In general, males engaged in lower sun protection behaviors, with the exception of wearing hats with a brim. College-age males in our sample may have been more likely to wear baseball caps, as a fashion accessory, compared to females. Our results support prior research, indicating that females are more likely to worry about sun exposure and engage in more sun protection behaviors compared to males [9, 15, 16]. Messages targeted at males should highlight information to increase their knowledge of greater risks for skin cancer and how sun protection behaviors, such as wearing sunscreen and lip balm with sunscreen, have the potential to substantially lower skin cancer risk. In addition, messages should include information about the benefits of sunscreen as well as staying out of the sun at peak hours, wearing protective clothing, and using hats and sunglasses [22]. Emphasizing risks of sunburns for skin cancer and emphasizing the benefits of sunscreen and protective clothing and wearing hats may be critical components of health education messaging. Thus, there is a need for the development and use of educational materials about sun exposure dangers, especially for males who may engage in lower frequencies of sun protection behaviors.

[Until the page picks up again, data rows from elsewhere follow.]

(** What a trade fills on either side: of the asks only when it fills nothing of the
    bids, and nothing when its number was recorded. *)
Definition trade_fills evt be : Z * Z :=
  let px := to_double (te_price evt) in
  let v := u32 (te_size evt) in
  let b := Z.min v (fillable heap (λ _ o, px <=? o_price o)%dbl (be_bids be)) in
  if bool_decide (te_trade_id evt ∈ be_trades be) then (0, 0)
  else if b =? 0 then (0, Z.min v (fillable heap (λ _ o, o_price o <=? px)%dbl (be_asks be))) else (b, 0).

Lemma fillable_nonneg check orders : matchable heap orders → 0 <= fillable heap check orders.
Proof.
  intros Hok. induction Hok as [|[p so] l (? & _) _ IH]; [done|]. cbn in *.
  change (0 <= fillable_one heap check so + fillable heap check l).
  enough (0 <= fillable_one heap check so) by lia. unfold fillable_one. repeat case_match; lia.
Qed.

(** One pass of a trade over one side. *)
Lemma trade_cross check px evt orders s : matchable heap orders →
  ∃ rest q, cross heap (br_symbol_index (te_book evt)) regular check px (te_timestamp evt) false
              orders (mkAvail (u32 (te_size evt)) 0) s
      = Ok (rest, Z.min (u32 (te_size evt)) (fillable heap check orders), emplace_all q s)
    /\ filled_by q = Z.min (u32 (te_size evt)) (fillable heap check orders)
    /\ resting rest = resting orders - Z.min (u32 (te_size evt)) (fillable heap check orders).
Proof.
  intros Hok. destruct (cross_fills heap (br_symbol_index (te_book evt)) check px (te_timestamp evt)
    (ts_plus (te_timestamp evt) (sim_ack_latency s)) false orders (u32 (te_size evt))
    (wrap_range 32 _ ltac:(lia)) Hok) as (rest & av & q & Hc & Hq & Hr).
  exists rest, q. split; [|done]. unfold cross, mbind, res_bind. by rewrite Hc.
Qed.

(** C33: A trade printed in continuous trading fills what it can of the simulated
    orders that are at or better than its price with nothing ahead of them, up to the
    size traded and no further: of the bids, or when none of them is filled of the
    asks, so that both sides together get no more than was traded.  The fills queued
    add up to that number, what the orders of that side have left decreases by it,
    and those of the other side keep what they had left; a trade whose number is
    recorded fills nothing.  The trade is of a stock and market that the session has,
    its size is taken modulo 2^32, and its orders are known to the order manager with
    no more left than their size ([matchable]).  (Crosses, the prints of an auction,
    fill up to their size on each side; the handler of executions is not bounded by
    the size executed, [execution_overfills].) *)
Theorem trade_fills_at_most_its_size evt be s :
  br_mic (te_book evt) = sim_mic s → find_book_entry (te_book evt) s = Some be →
  te_cross evt = false → matchable heap (be_bids be) → matchable heap (be_asks be) →
  let '(b, a) := trade_fills evt be in
  0 <= b /\ 0 <= a /\ b + a <= u32 (te_size evt)
  /\ ∃ s' be' q, on_trade heap imb_only evt s = Ok s'
    /\ sim_eventq s' = sim_eventq s ++ q /\ filled_by q = b + a
    /\ sim_books s' !! Z.to_nat (br_symbol_index (te_book evt)) = Some be'
    /\ resting (be_bids be') = resting (be_bids be) - b
    /\ resting (be_asks be') = resting (be_asks be) - a.
Proof.
  intros Hmic Hbe Hcross Hbids Hasks. unfold trade_fills, on_trade, on_book.
  set (px := to_double (te_price evt)).
  change (λ (_ : Z) o, (px <=? o_price o)%dbl) with (PriceGE px).
  change (λ (_ : Z) o, (o_price o <=? px)%dbl) with (PriceLE px). subst px.
  rewrite (bool_decide_true _ Hmic), Hbe, Hcross. cbn [negb]. unfold mbind, res_bind.
  assert (is_Some (sim_books s !! Z.to_nat (br_symbol_index (te_book evt)))) as Hin%lookup_lt_is_Some.
  { unfold find_book_entry in Hbe. destruct (_ !! _); [by eexists|done]. }
  pose proof (fillable_nonneg (PriceGE (to_double (te_price evt))) _ Hbids) as Hfb.
  pose proof (fillable_nonneg (PriceLE (to_double (te_price evt))) _ Hasks) as Hfa.
  pose proof (wrap_range 32 (te_size evt) ltac:(lia)) as Hv. unfold in_u in Hv.
  assert (∀ be' (s' : L2SimSession D) q b a, b + a <= u32 (te_size evt) → 0 <= b → 0 <= a →
    sim_eventq s' = sim_eventq s ++ q → sim_books s' = sim_books s → filled_by q = b + a →
    resting (be_bids be') = resting (be_bids be) - b → resting (be_asks be') = resting (be_asks be) - a →
    0 <= b /\ 0 <= a /\ b + a <= u32 (te_size evt) /\ ∃ s2 be2 q,
      Ok (set_book (br_symbol_index (te_book evt)) be' s') = Ok s2
      /\ sim_eventq s2 = sim_eventq s ++ q /\ filled_by q = b + a
      /\ sim_books s2 !! Z.to_nat (br_symbol_index (te_book evt)) = Some be2
      /\ resting (be_bids be2) = resting (be_bids be) - b
      /\ resting (be_asks be2) = resting (be_asks be) - a) as Hdone.
  { intros be' s' q b a Hba Hb Ha Hq Hbooks Hf Hrb Hra. split_and!; try done. eexists. exists be', q. split; [done|].
    rewrite set_book_books, Hbooks. split_and!; try done. by apply list_lookup_insert_eq. }
  case_bool_decide; [apply (Hdone be s []); rewrite ?app_nil_r, ?Z.sub_0_r; done || lia|].
  destruct (decide (be_bids be = [] /\ be_asks be = [])) as [[Eb Ea]|Hne].
  { rewrite Eb, Ea in Hdone |- *. rewrite !Z.min_r by (cbn; lia).
    apply (Hdone _ s []); cbn; rewrite ?app_nil_r, ?Eb, ?Ea; done || lia. }
  assert (∀ A (x y : A), match be_bids be, be_asks be with [], [] => x | _, _ => y end = y) as Hm
    by (intros; clear -Hne; destruct (be_bids be), (be_asks be); naive_solver).
  rewrite Hm. clear Hm Hne.
  destruct (trade_cross (PriceGE (to_double (te_price evt))) (to_double (te_price evt)) evt _ s Hbids)
    as (bids & qb & -> & Hqb & Hrb).
  destruct (Z.eqb_spec (u32 (te_size evt) `min` fillable heap (PriceGE (to_double (te_price evt))) (be_bids be)) 0)
    as [Hz|Hz]; cbn [negb]; [|apply (Hdone _ (emplace_all qb s) qb); rewrite ?Z.sub_0_r, ?Z.add_0_r; done || lia].
  destruct (trade_cross (PriceLE (to_double (te_price evt))) (to_double (te_price evt)) evt _ (emplace_all qb s) Hasks)
    as (asks & qa & Ha & Hqa & Hra).
  change (be_asks (be <| be_bids := bids |>)) with (be_asks be). rewrite Ha.
  rewrite Hz in Hqb, Hrb. rewrite Z.sub_0_r in Hrb.
  apply (Hdone _ _ (qb ++ qa)); rewrite ?filled_by_app, ?Z.sub_0_r, ?Hqb; first [done | lia | cbn; by rewrite app_assoc].
Qed.
End Trade.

Although our findings provide insight into college students’ ideas about sun protection and potential areas for prevention and intervention campaigns, several limitations should be noted. For example, the survey used for this study was a self-report survey with a cross-sectional design, and, thus, social desirability bias may limit the generalizability of findings as does the fact that attitudes were assessed at only one point in time. Moreover, physical appearance attitudes (e.g., ideals about skin colors) were not examined, and differences in sun protection behaviors and worry about sun exposure may have been influenced by a desire to achieve an ideal skin color [22] Combining “do not know” and “no” answers for the family history questions is a limitation, because some of the participants who answered “do not know” may have had a positive family history for skin cancer. Combining the “do not know” and “no” answers for the perceptions of parental beliefs has similar limitations. Moreover, only one item was used to assess key variables. Some of the effect sizes for sun protection behaviors were fairly small; but, this was consistent with other literatures [9]. It is noteworthy that only one question had the wording “bright sun,” whereas other questions were worded differently, which may have influenced participant responses. Moreover, the wording “parents think sun exposure is a big deal” could have been interpreted as encouraging sun exposure or as discouraging sun exposure. Finally, some test-retest correlations were low. It may be that responses do not remain consistent over time. It also was noteworthy that the sample size for the test-retest study was small, which may have influenced study findings. Thus, further research assessing study questions is needed.

5. Conclusion

Our results indicated that behaviors to prevent sun exposure in young adulthood are influenced by college students’ perceptions of parental beliefs. Prevention and intervention programs such as sunscreen dispensers and messaging about sun protective behaviors in public places for this particular population decrease various risk factors associated with sun exposure. Early educational messages addressing youth perceptions may play an important role in shaping health behaviors. Parents should emphasize the use of sunscreen and products that include SPF as well as use of protective clothing and hats to reduce risk for sunburns and sun damage. Attitudes about beauty, ideal skin color, and knowledge and experience with sun burns were not assessed in this study and remain important areas for future research.

Ethical Approval

The current study was approved by a university-based institutional review board at a land grant university in the United States. All work was conducted in accordance with the Declaration of Helsinki (1964). Participants read an information form that explained the study and provided consent for participation.

Conflicts of Interest

The authors state no potential conflicts of interest.